* _What to work on_
Every entry below should be written out again exactly.

* _Information shown_
(** The steps of [cat_step], each through the cache; and a reader that opens a file. *)
Inductive cc_step : CachedCatalog * list cc_task * list entry_args -> CachedCatalog * list cc_task * list entry_args -> Prop :=
| cc_step_submit fuel os now1 now2 errno a s ts l t s' :
    (length (bt_elems (cc_toc s)) < fuel)%nat -> 1 <= now2 < U64_MAX -> args_ok a -> cc_fresh_call a s ts ->
    cc_writeSegment fuel os (map ct_file ts) now1 now2 errno a s = (Ret t, s') -> cc_step (s, ts, l) (s', ts ++ [t], a :: l)
| cc_step_refuse fuel os now1 now2 errno a s ts l e s' :
    (length (bt_elems (cc_toc s)) < fuel)%nat -> 1 <= now2 < U64_MAX ->
    cc_writeSegment fuel os (map ct_file ts) now1 now2 errno a s = (Throw e, s') -> cc_step (s, ts, l) (s', ts, l)
| cc_step_read os id s ts l r s' : cc_getCatalogFile os (map ct_file ts) id s = (Ret r, s') -> cc_step (s, ts, l) (s', ts, l)
| cc_step_store s ts l i t t' s' :
    ts !! i = Some t -> ct_stored t = false -> cc_task_store t s = (Ret t', s') -> cc_step (s, ts, l) (s', <[i := t']> ts, l)
| cc_step_store_fail s ts l i t e s' :
    ts !! i = Some t -> ct_stored t = false -> cc_task_store t s = (Throw e, s') ->
    cc_step (s, ts, l) (s', delete i ts, filter (fun b => ea_key b <> ea_key (ct_args t)) l)
| cc_step_index s ts l i t s' :
    ts !! i = Some t -> ct_stored t = true -> cc_task_index t s = (Ret tt, s') -> cc_step (s, ts, l) (s', delete i ts, l).

Lemma rep_fresh s ts c ats a : cc_rep s ts c ats -> cc_fresh_call a s ts -> fresh_call a c ats.
Proof.
  intros Hr [H1 H2]. split; [intros fid f; rewrite (rep_files _ _ _ _ Hr); apply H1|].
  assert (map (fun t => ea_key (tk_args t)) ats = map (fun t => ea_key (ct_args t)) ts) as ->; [|done].
  pose proof (rep_tasks _ _ _ _ Hr) as Ht. clear -Ht. induction Ht as [|t at' ts ats (E & _) _ IH]; [done|]. cbn. by rewrite E, IH.
Qed.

* _Result of the task_
(** The steps of [cat_step], each through the cache; and a reader that opens a file. *)
Inductive cc_step : CachedCatalog * list cc_task * list entry_args -> CachedCatalog * list cc_task * list entry_args -> Prop :=
| cc_step_submit fuel os now1 now2 errno a s ts l t s' :
    (length (bt_elems (cc_toc s)) < fuel)%nat -> 1 <= now2 < U64_MAX -> args_ok a -> cc_fresh_call a s ts ->
    cc_writeSegment fuel os (map ct_file ts) now1 now2 errno a s = (Ret t, s') -> cc_step (s, ts, l) (s', ts ++ [t], a :: l)
| cc_step_refuse fuel os now1 now2 errno a s ts l e s' :
    (length (bt_elems (cc_toc s)) < fuel)%nat -> 1 <= now2 < U64_MAX ->
    cc_writeSegment fuel os (map ct_file ts) now1 now2 errno a s = (Throw e, s') -> cc_step (s, ts, l) (s', ts, l)
| cc_step_read os id s ts l r s' : cc_getCatalogFile os (map ct_file ts) id s = (Ret r, s') -> cc_step (s, ts, l) (s', ts, l)
| cc_step_store s ts l i t t' s' :
    ts !! i = Some t -> ct_stored t = false -> cc_task_store t s = (Ret t', s') -> cc_step (s, ts, l) (s', <[i := t']> ts, l)
| cc_step_store_fail s ts l i t e s' :
    ts !! i = Some t -> ct_stored t = false -> cc_task_store t s = (Throw e, s') ->
    cc_step (s, ts, l) (s', delete i ts, filter (fun b => ea_key b <> ea_key (ct_args t)) l)
| cc_step_index s ts l i t s' :
    ts !! i = Some t -> ct_stored t = true -> cc_task_index t s = (Ret tt, s') -> cc_step (s, ts, l) (s', delete i ts, l).

Lemma rep_fresh s ts c ats a : cc_rep s ts c ats -> cc_fresh_call a s ts -> fresh_call a c ats.
Proof.
  intros Hr [H1 H2]. split; [intros fid f; rewrite (rep_files _ _ _ _ Hr); apply H1|].
  assert (map (fun t => ea_key (tk_args t)) ats = map (fun t => ea_key (ct_args t)) ts) as ->; [|done].
  pose proof (rep_tasks _ _ _ _ Hr) as Ht. clear -Ht. induction Ht as [|t at' ts ats (E & _) _ IH]; [done|]. cbn. by rewrite E, IH.
Qed.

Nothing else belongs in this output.